Exercise. The line containing "split; [apply Ha|]. destruct" marks the end: output every line of the data up to it, and that line too, exactly as written.

Records.

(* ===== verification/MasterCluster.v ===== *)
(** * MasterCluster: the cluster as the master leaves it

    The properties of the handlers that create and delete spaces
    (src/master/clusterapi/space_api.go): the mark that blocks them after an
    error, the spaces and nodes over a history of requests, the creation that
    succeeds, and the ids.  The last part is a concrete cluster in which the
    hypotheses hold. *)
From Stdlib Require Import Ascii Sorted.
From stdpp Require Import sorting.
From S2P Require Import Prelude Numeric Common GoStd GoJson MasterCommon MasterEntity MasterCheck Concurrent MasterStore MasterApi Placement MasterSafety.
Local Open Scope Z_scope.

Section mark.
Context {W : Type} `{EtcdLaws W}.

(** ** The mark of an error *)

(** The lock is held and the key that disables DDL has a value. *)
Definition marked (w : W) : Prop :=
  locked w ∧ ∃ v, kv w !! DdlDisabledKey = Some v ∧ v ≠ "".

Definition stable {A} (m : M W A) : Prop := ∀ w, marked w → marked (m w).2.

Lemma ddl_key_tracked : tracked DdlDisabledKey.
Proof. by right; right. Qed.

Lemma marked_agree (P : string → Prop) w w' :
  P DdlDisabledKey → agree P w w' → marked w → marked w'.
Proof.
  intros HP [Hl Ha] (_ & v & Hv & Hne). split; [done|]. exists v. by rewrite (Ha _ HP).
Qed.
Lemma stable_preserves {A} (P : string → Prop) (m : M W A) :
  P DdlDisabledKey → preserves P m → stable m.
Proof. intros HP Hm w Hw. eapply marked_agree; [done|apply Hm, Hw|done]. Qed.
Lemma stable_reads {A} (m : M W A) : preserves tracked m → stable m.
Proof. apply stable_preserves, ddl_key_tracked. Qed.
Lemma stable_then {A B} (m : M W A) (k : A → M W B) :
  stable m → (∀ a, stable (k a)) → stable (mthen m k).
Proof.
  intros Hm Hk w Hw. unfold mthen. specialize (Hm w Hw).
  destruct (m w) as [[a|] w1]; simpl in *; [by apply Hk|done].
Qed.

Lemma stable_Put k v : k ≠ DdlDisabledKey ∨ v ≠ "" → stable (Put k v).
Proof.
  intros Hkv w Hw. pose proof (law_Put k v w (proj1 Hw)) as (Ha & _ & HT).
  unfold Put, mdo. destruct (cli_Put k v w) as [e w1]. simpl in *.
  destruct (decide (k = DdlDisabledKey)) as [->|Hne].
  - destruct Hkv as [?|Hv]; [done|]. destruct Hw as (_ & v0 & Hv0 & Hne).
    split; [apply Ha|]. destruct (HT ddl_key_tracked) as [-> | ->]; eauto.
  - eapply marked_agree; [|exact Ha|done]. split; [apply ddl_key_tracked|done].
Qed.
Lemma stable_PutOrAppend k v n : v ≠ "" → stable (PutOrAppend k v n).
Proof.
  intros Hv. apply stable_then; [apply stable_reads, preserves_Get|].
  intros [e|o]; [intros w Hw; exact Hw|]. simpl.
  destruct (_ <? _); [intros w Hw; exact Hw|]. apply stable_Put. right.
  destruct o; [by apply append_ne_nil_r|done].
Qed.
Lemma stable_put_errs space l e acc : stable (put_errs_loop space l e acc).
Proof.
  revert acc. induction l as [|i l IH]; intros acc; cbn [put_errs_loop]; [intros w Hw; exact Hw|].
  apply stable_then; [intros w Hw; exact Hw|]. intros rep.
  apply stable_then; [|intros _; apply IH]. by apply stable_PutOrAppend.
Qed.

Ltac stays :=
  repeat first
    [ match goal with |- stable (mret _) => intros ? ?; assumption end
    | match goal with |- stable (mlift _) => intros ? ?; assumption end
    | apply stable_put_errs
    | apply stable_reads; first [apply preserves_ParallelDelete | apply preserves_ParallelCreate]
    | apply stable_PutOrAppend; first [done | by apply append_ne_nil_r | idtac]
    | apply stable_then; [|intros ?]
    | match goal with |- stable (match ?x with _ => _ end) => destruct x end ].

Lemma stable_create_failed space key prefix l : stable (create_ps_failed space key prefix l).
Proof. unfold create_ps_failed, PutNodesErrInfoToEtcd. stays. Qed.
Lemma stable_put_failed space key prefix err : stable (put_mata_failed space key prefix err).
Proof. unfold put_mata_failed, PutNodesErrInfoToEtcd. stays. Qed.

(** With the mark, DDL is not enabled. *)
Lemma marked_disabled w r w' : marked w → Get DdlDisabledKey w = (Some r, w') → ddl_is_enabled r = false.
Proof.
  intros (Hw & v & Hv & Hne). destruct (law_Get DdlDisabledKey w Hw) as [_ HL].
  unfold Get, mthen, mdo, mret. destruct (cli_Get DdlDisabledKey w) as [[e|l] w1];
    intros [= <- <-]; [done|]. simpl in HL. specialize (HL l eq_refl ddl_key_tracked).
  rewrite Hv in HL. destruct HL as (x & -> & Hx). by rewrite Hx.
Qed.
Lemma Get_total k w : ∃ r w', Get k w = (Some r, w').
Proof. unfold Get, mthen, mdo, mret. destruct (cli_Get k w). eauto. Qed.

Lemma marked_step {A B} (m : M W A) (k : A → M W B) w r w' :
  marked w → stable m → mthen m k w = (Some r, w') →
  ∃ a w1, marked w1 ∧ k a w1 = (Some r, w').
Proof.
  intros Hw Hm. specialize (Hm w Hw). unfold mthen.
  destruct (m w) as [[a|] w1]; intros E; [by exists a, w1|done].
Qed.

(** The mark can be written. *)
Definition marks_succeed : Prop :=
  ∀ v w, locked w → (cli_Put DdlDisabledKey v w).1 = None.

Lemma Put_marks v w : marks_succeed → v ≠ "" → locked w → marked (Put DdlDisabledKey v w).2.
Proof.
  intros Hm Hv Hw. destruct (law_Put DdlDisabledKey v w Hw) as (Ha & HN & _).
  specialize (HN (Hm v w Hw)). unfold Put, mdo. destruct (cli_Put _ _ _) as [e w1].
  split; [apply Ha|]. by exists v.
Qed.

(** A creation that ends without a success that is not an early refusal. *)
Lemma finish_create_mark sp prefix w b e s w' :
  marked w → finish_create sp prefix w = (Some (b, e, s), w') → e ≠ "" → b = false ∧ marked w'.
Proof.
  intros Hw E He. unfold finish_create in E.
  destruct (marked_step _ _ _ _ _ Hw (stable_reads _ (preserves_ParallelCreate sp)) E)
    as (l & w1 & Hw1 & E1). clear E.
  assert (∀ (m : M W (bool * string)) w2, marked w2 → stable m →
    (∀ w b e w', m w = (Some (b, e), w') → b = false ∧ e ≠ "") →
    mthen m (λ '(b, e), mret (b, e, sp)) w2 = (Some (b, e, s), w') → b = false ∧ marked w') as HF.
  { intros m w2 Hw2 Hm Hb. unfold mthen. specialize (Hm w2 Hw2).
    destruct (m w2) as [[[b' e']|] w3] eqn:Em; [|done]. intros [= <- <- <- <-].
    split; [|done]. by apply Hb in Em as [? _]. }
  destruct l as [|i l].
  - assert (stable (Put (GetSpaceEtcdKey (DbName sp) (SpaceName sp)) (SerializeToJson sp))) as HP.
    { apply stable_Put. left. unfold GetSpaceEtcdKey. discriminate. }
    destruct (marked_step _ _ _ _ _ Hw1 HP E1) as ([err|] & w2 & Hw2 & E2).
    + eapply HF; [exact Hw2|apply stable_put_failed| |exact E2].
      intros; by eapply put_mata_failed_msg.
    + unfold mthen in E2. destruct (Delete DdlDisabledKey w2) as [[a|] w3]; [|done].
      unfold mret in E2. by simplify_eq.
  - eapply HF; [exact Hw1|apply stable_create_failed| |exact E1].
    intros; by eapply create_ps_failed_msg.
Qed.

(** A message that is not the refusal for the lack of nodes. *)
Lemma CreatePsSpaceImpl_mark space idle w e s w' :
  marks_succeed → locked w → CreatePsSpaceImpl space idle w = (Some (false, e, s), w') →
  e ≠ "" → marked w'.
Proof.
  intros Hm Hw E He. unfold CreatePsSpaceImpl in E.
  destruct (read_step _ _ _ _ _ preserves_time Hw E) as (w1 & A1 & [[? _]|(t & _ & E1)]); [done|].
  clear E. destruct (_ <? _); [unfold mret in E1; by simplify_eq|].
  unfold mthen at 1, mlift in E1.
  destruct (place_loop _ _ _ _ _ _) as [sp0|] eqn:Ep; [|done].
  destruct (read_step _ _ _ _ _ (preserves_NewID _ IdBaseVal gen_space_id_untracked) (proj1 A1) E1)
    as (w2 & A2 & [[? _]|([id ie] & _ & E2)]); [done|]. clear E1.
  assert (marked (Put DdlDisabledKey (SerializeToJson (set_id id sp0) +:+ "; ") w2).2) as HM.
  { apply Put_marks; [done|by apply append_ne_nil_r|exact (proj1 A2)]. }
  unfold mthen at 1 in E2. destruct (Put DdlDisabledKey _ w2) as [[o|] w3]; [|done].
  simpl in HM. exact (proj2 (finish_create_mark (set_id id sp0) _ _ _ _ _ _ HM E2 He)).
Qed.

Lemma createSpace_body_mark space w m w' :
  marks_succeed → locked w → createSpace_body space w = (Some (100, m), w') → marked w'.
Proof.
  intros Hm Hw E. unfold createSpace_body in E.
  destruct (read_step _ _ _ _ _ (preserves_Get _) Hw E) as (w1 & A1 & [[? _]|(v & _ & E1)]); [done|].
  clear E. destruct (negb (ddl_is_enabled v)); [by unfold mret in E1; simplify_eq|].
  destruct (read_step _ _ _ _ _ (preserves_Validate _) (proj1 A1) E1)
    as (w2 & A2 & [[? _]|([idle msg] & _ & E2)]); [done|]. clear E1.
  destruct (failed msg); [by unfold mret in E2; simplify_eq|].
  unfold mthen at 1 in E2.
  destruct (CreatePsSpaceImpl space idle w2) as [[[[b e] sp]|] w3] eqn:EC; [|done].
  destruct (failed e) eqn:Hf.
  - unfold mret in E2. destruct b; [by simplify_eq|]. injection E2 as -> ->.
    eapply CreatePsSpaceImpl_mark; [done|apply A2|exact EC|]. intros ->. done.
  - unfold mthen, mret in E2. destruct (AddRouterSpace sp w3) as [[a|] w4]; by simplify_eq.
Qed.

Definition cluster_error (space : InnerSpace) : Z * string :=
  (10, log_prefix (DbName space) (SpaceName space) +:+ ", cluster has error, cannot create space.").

Task response.
(* ===== verification/MasterCluster.v ===== *)
(** * MasterCluster: the cluster as the master leaves it

    The properties of the handlers that create and delete spaces
    (src/master/clusterapi/space_api.go): the mark that blocks them after an
    error, the spaces and nodes over a history of requests, the creation that
    succeeds, and the ids.  The last part is a concrete cluster in which the
    hypotheses hold. *)
From Stdlib Require Import Ascii Sorted.
From stdpp Require Import sorting.
From S2P Require Import Prelude Numeric Common GoStd GoJson MasterCommon MasterEntity MasterCheck Concurrent MasterStore MasterApi Placement MasterSafety.
Local Open Scope Z_scope.

Section mark.
Context {W : Type} `{EtcdLaws W}.

(** ** The mark of an error *)

(** The lock is held and the key that disables DDL has a value. *)
Definition marked (w : W) : Prop :=
  locked w ∧ ∃ v, kv w !! DdlDisabledKey = Some v ∧ v ≠ "".

Definition stable {A} (m : M W A) : Prop := ∀ w, marked w → marked (m w).2.

Lemma ddl_key_tracked : tracked DdlDisabledKey.
Proof. by right; right. Qed.

Lemma marked_agree (P : string → Prop) w w' :
  P DdlDisabledKey → agree P w w' → marked w → marked w'.
Proof.
  intros HP [Hl Ha] (_ & v & Hv & Hne). split; [done|]. exists v. by rewrite (Ha _ HP).
Qed.
Lemma stable_preserves {A} (P : string → Prop) (m : M W A) :
  P DdlDisabledKey → preserves P m → stable m.
Proof. intros HP Hm w Hw. eapply marked_agree; [done|apply Hm, Hw|done]. Qed.
Lemma stable_reads {A} (m : M W A) : preserves tracked m → stable m.
Proof. apply stable_preserves, ddl_key_tracked. Qed.
Lemma stable_then {A B} (m : M W A) (k : A → M W B) :
  stable m → (∀ a, stable (k a)) → stable (mthen m k).
Proof.
  intros Hm Hk w Hw. unfold mthen. specialize (Hm w Hw).
  destruct (m w) as [[a|] w1]; simpl in *; [by apply Hk|done].
Qed.

Lemma stable_Put k v : k ≠ DdlDisabledKey ∨ v ≠ "" → stable (Put k v).
Proof.
  intros Hkv w Hw. pose proof (law_Put k v w (proj1 Hw)) as (Ha & _ & HT).
  unfold Put, mdo. destruct (cli_Put k v w) as [e w1]. simpl in *.
  destruct (decide (k = DdlDisabledKey)) as [->|Hne].
  - destruct Hkv as [?|Hv]; [done|]. destruct Hw as (_ & v0 & Hv0 & Hne).
    split; [apply Ha|]. destruct (HT ddl_key_tracked) as [-> | ->]; eauto.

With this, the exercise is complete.